(* ===== verification/Meeting.v ===== *)
(** * Two processes that meet

    The composition of [Accept] and [Session]: a process with an open port and one
    that connects to it, up to the point where each knows the other's name. *)

From S2P Require Import Prelude Wire Memory Strings UintQueue LockedQueue Message World Callbacks.
From S2P Require Import FileSystem Connection SlotFrame ContextQueue Contexts ReadThread Accept Dispatch MixedDispatch Lifecycle.
From S2P Require Import Delivery Session.

(** A running process with the trampolines [fs] and the name [name] that has
    nothing queued, whose next free slot is [i], and that has room for another
    context to be announced. *)
Record running {E} (i : Z) (p : party E) : Prop := {
  rn_state : module_state (pt_start p) = SUBSTANCE_CONNECTOR_STATE_INIT_FINISHED;
  rn_dispatching : dispatching [] (pt_start p) (pt_trampolines p) (pt_name p) (pt_names p) [] [];
  rn_name : packet_ok (Hello (pt_name p));
  rn_contexts : exists l n, contexts_inv (pt_start p) (i :: l) n;
  rn_available : exists la k, id_queue (connection_queue (pt_start p)) la k /\ 0 < k /\ (length la < 33)%nat
}.

(** The same process later. *)
Definition party_at {E} (w : world E) (p : party E) : party E := Party w (pt_trampolines p) (pt_name p) (pt_names p).

(** The context [j] is an open TCP context, and accepting on it gives the
    descriptor [fd] of a connection on which nothing has been sent or received. *)
Definition awaits {E} {P : Platform E} {fd} {S : Socket E fd} (j : Z) (w : world E) : Prop :=
  0 <= j < 32 /\ exists c e, context_list w !! Z.to_nat j = Some c /\
    Z.land (configuration c) SUBSTANCE_CONNECTOR_CONN_MASK = SUBSTANCE_CONNECTOR_CONN_OPEN /\
    Z.land (configuration c) SUBSTANCE_CONNECTOR_COMM_MASK = SUBSTANCE_CONNECTOR_COMM_TCP /\
    accept (fd_of c) (env w) = (fd, e) /\ sk_out e = [] /\ sk_in e = [].

(** The system connects the descriptor [fd] to the port. *)
Definition reaches {E} {P : Platform E} {fd} {S : Socket E fd} (port : Z) (w : world E) : Prop :=
  exists e1 r e2, socket_inet (env w) = (fd, e1) /\ connect_inet fd (u16 port) e1 = (r, e2) /\ 0 <= r /\
    sk_out e2 = [] /\ sk_in e2 = [].

Lemma descriptor_kept fd : 0 <= fd < 2 ^ 31 -> to_signed 32 (u64 fd) = fd.
Proof.
  intros H. unfold to_signed, u64. rewrite (Z.mod_small fd (2 ^ 64)) by lia. rewrite Z.mod_small by lia.
  by rewrite (proj2 (Z.ltb_lt _ _)) by lia.
Qed.

Section meeting.
Context {E : Type} {P : Platform E} {fd : Z} {S : Socket E fd}.

(** The new connection has no name. *)
Lemma taken_strings (i : Z) (p : party E) e q qa port :
  running i p -> strings (taken (pt_start p) e q qa i (connected_slot fd port)) = strings (pt_start p).
Proof.
  intros [_ _ _ (l & n & [_ _ _ _ _ _ Hfree _]) _]. unfold strings. cbn. f_equal.
  rewrite list_fmap_insert. apply list_insert_id. by rewrite list_lookup_fmap, (Hfree i) by (by left).
Qed.

(** Taking the slot for a connection makes the process ready. *)
Lemma taken_ready (i : Z) (p : party E) e q qa port tr :
  running i p -> 0 <= fd < 2 ^ 31 -> sk_out e = [] -> sk_in e = [] ->
  ready i (party_at (set_trace tr (taken (pt_start p) e q qa i (connected_slot fd port))) p).
Proof.
  intros [Hst Hd Hn (l & n & [Hwf Hs Hlen _ Hnd Hr Hfree _]) _] Hfd Ho Hi. apply Forall_cons in Hr as [Hi32 _].
  assert (Hzero : context_list (pt_start p) !! Z.to_nat i = Some zero_context) by (apply Hfree; by left).
  constructor; try done.
  - exists (connected_slot fd port). split; [cbn; apply list_lookup_insert_eq; lia|]. split; [done|]. split; [done|].
    split; [|done]. by apply descriptor_kept.
  - apply (dispatching_same (pt_start p)); try done. cbn. rewrite list_fmap_insert. apply list_insert_id.
    by rewrite list_lookup_fmap, Hzero.
Qed.

Lemma accept_ready (i j : Z) (p : party E) :
  running i p -> awaits (fd := fd) j (pt_start p) -> 0 <= fd < 2 ^ 31 ->
  exists v, connector_read_thread_handle_open j (pt_start p) = Done SUBSTANCE_CONNECTOR_SUCCESS v /\
    ready i (party_at v p) /\ mem v = mem (pt_start p) /\ strings v = strings (pt_start p).
Proof.
  intros Hp (Hj & c & e & Hc & Hopen & Htcp & Hacc & Ho & Hi) Hfd.
  pose proof Hp as [_ _ _ (l & n & Hinv) (la & k & Hla & Hk & Hroom)].
  destruct (accept_free (pt_start p) j c fd e i l n la k) as (q & qa & _ & _ & Hrun); try done; [lia|].
  eexists. split; [unfold connector_read_thread_handle_open; rewrite (bind_done _ _ _ _ _ Hrun); reflexivity|].
  split; [by apply taken_ready | split; [done | by apply taken_strings]].
Qed.

Lemma connect_ready (i port : Z) (p : party E) :
  running i p -> reaches (fd := fd) port (pt_start p) -> 0 <= fd < 2 ^ 31 ->
  exists v, substance_connector_connect_tcp port true (pt_start p) = Done (SUBSTANCE_CONNECTOR_SUCCESS, Some i) v /\
    ready i (party_at v p) /\ mem v = mem (pt_start p) /\ strings v = strings (pt_start p).
Proof.
  intros Hp (e1 & r & e2 & Hsock & Hconn & Hr & Ho & Hi) Hfd.
  pose proof Hp as [Hst _ _ (l & n & Hinv) (la & k & Hla & Hk & Hroom)].
  destruct (connect_free (pt_start p) i l n la k port fd e1 r e2) as (q & qa & _ & _ & Hrun); try done; [lia|].
  eexists. split; [unfold substance_connector_connect_tcp; rewrite when_initialised_passes by done; exact Hrun|].
  split; [by apply taken_ready | split; [done | by apply taken_strings]].
Qed.

End meeting.

(** ** Properties *)

Section strangers.
Context {E E' : Type} {P : Platform E} {P' : Platform E'} {fd fd' : Z} {S : Socket E fd} {S' : Socket E' fd'}.
Context {N : Network E E' fd fd'} {N' : Network E' E fd' fd}.

(** Two processes that have never met can meet.  The one has an open TCP
    context on which a read thread finds a connection, the application of the other
    connects to the port; both calls succeed and take the first free slot.  From
    there the threads of the two can go on, without any application doing anything,
    until each knows the other by its name: the new context of each carries it, the
    trampolines of each have been called once, under the handshake's identifier,
    with the other's name and with nothing else, the queues are empty, and nothing
    but the names has changed in memory. *)
Theorem strangers_become_acquainted (p : party E) (p' : party E') (i i' j port : Z)
    (Hp : running i p) (Hp' : running i' p') (Hfd : 0 <= fd < 2 ^ 31) (Hfd' : 0 <= fd' < 2 ^ 31)
    (Hopen : awaits (fd := fd) j (pt_start p)) (Hport : reaches (fd := fd') port (pt_start p')) :
  exists v v' rest w w',
    substance_connector_connect_tcp port true (pt_start p') = Done (SUBSTANCE_CONNECTOR_SUCCESS, Some i') v' /\
    connector_read_thread_handle_open j (pt_start p) = Done SUBSTANCE_CONNECTOR_SUCCESS v /\
    mem v = mem (pt_start p) /\ mem v' = mem (pt_start p') /\
    silent rest /\ processes_run (fd := fd) (fd' := fd') i i' rest (v, v') = Some (w, w') /\
    acquainted i (party_at v p) (pt_name p') [] w /\ acquainted i' (party_at v' p') (pt_name p) [] w'.
Proof.
  destruct (accept_ready i j p Hp Hopen Hfd) as (v & Hv & Hr & Hm & _).
  destruct (connect_ready i' port p' Hp' Hport Hfd') as (v' & Hv' & Hr' & Hm' & _).
  destruct (together_settle i i' (party_at v p) (party_at v' p') fresh_endpoint fresh_endpoint v v' [] [])
    as (rest & w & w' & Hsil & Hrun & Ha & Ha'); [by apply ready_together | apply fresh_exchanged .. |].
  exists v, v', rest, w, w'. do 6 (split; [done|]). by split.
Qed.

End strangers.

(** ** An example *)

(** A library that was just initialised with the name "ab", before and after it
    has opened a port. *)
Lemma initialised_running :
  exists w : world simulation, (exists ts, substance_connector_init 1 no_threads uninitialised_world =
      Done (ts, SUBSTANCE_CONNECTOR_SUCCESS) w) /\
    env w = env uninitialised_world /\ contexts_inv w (seqZ 0 32) (2 ^ 32 - 34) /\
    forall cl q l n i, contexts_inv (set_context_list cl (set_free_contexts q w)) (i :: l) n ->
      Forall (fun c => cx_application_name c = 0) cl ->
      running i (Party (set_context_list cl (set_free_contexts q w)) [] [97; 98] (replicate 32 None)).
Proof.
  destruct (init_spec uninitialised_world no_threads None 1 [97; 98] uninitialised_shut_down) as
    (m1 & p1 & p2 & m & Hrun & Hrel & Hq1 & Hq2 & Hadd); [repeat constructor; lia | done | done |].
  pose proof Hrel as [Hwf1 Hc1 _ _]. pose proof Hadd as [Hwf Hc _ _ _ _].
  set (w := initialised_world _ m _ p1 p2 _) in Hrun.
  assert (Hs : mem_serving m) by (apply (mem_serving_config _ _ Hc); exact (mem_serving_config _ _ Hc1 ltac:(by split))).
  assert (Hname : points_to_string m (next_addr m1) [97; 98])
    by (apply (added_owns _ _ _ _ _ Hadd), alloc_with_owns, (mem_serving_config _ _ Hc1 ltac:(by split))).
  exists w. split; [eexists; exact Hrun|]. split; [reflexivity|].
  split; [apply fresh_contexts_inv; [exact Hwf | exact Hs | reflexivity | exact Hq1]|].
  intros cl q l n i Hinv Hz. constructor;
    [reflexivity | | | exists l, n; exact Hinv | exists [], (2 ^ 32 - 2); split; [exact Hq2 | split; [lia | cbn; lia]]].
  - apply idle_dispatching; [| repeat constructor; lia | cbn; lia | exact Hname | apply Hinv | exact Hz | apply empty_all_queued ..].
    constructor; [exact Hwf | exact Hs |]. exists []. split; [done|]. split; [done | apply NoDup_nil_2].
  - split; [repeat constructor; lia | split; [cbn; lia | done]].
Qed.

Lemma strangers_become_acquainted_witness :
  exists (p p' : party simulation) v v' rest w w',
    connector_read_thread_handle_open 0 (pt_start p) = Done SUBSTANCE_CONNECTOR_SUCCESS v /\
    processes_run (fd := 3) (fd' := 3) 1 0 rest (v, v') = Some (w, w') /\
    acquainted 1 (party_at v p) [97; 98] [] w /\ acquainted 0 (party_at v' p') [97; 98] [] w'.
Proof.
  destruct initialised_running as (w0 & _ & Henv & Hinv & Hrun). pose proof Hinv as [Hwf Hs Hlen Hq Hnd Hr Hfree Hused].
  destruct (pop_free w0 0 (seqZ 1 31) (2 ^ 32 - 34) Hinv) as (q & Hq' & _).
  set (c := ContextStruct tcp_open_bits 7 4000 0 0 0).
  assert (Hz : Forall (fun c => cx_application_name c = 0) (context_list w0)).
  { apply Forall_lookup. intros i d Hd. assert (Hi : (i < 32)%nat) by (rewrite <- Hlen; by eapply lookup_lt_Some).
    pose proof (Hfree (Z.of_nat i) ltac:(apply elem_of_seqZ; lia)) as Hf. rewrite Nat2Z.id, Hd in Hf. by injection Hf as ->. }
  assert (Hid : set_context_list (context_list w0) (set_free_contexts (free_contexts w0) w0) = w0) by (by destruct w0).
  pose proof (Hrun (context_list w0) (free_contexts w0) (seqZ 1 31) (2 ^ 32 - 34) 0 ltac:(rewrite Hid; exact Hinv) Hz) as Hp'.
  rewrite Hid in Hp'.
  pose proof (Hrun (<[0%nat := c]> (context_list w0)) q (seqZ 2 30) (2 ^ 32 - 34) 1
    ltac:(by apply (contexts_inv_take w0 _ 0 (seqZ 1 31) (2 ^ 32 - 34) c)) ltac:(by apply Forall_insert)) as Hp.
  set (p := Party (set_context_list _ _) _ _ _) in Hp. set (p' := Party w0 _ _ _) in Hp'.
  destruct (strangers_become_acquainted (fd := 3) (fd' := 3) p p' 1 0 0 4000 Hp Hp')
    as (v & v' & rest & w & w' & _ & Hv & _ & _ & _ & Hrest & H1 & H2).
  - lia.
  - lia.
  - split; [lia|]. exists c. eexists. split; [cbn; apply list_lookup_insert_eq; lia|]. do 2 (split; [done|]).
    split; [cbn; rewrite Henv; reflexivity | by split].
  - do 3 eexists. split; [cbn; rewrite Henv; reflexivity|]. split; [reflexivity|]. split; [cbn; lia | by split].
  - exists p, p', v, v', rest, w, w'. split; [exact Hv|]. split; [exact Hrest|]. by split.
Defined.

☆ ☆ ☆ ☆ ☆ ☆ ☆

> [WHAT YOU HAVE TO DO]:
Please return exactly the lines from the first line of the material through the one with "rn_state : module_state", and no lines after it.

> [OUTPUT FOR THIS EXERCISE]:
(* ===== verification/Meeting.v ===== *)
(** * Two processes that meet

    The composition of [Accept] and [Session]: a process with an open port and one
    that connects to it, up to the point where each knows the other's name. *)

From S2P Require Import Prelude Wire Memory Strings UintQueue LockedQueue Message World Callbacks.
From S2P Require Import FileSystem Connection SlotFrame ContextQueue Contexts ReadThread Accept Dispatch MixedDispatch Lifecycle.
From S2P Require Import Delivery Session.

(** A running process with the trampolines [fs] and the name [name] that has
    nothing queued, whose next free slot is [i], and that has room for another
    context to be announced. *)
Record running {E} (i : Z) (p : party E) : Prop := {
  rn_state : module_state (pt_start p) = SUBSTANCE_CONNECTOR_STATE_INIT_FINISHED;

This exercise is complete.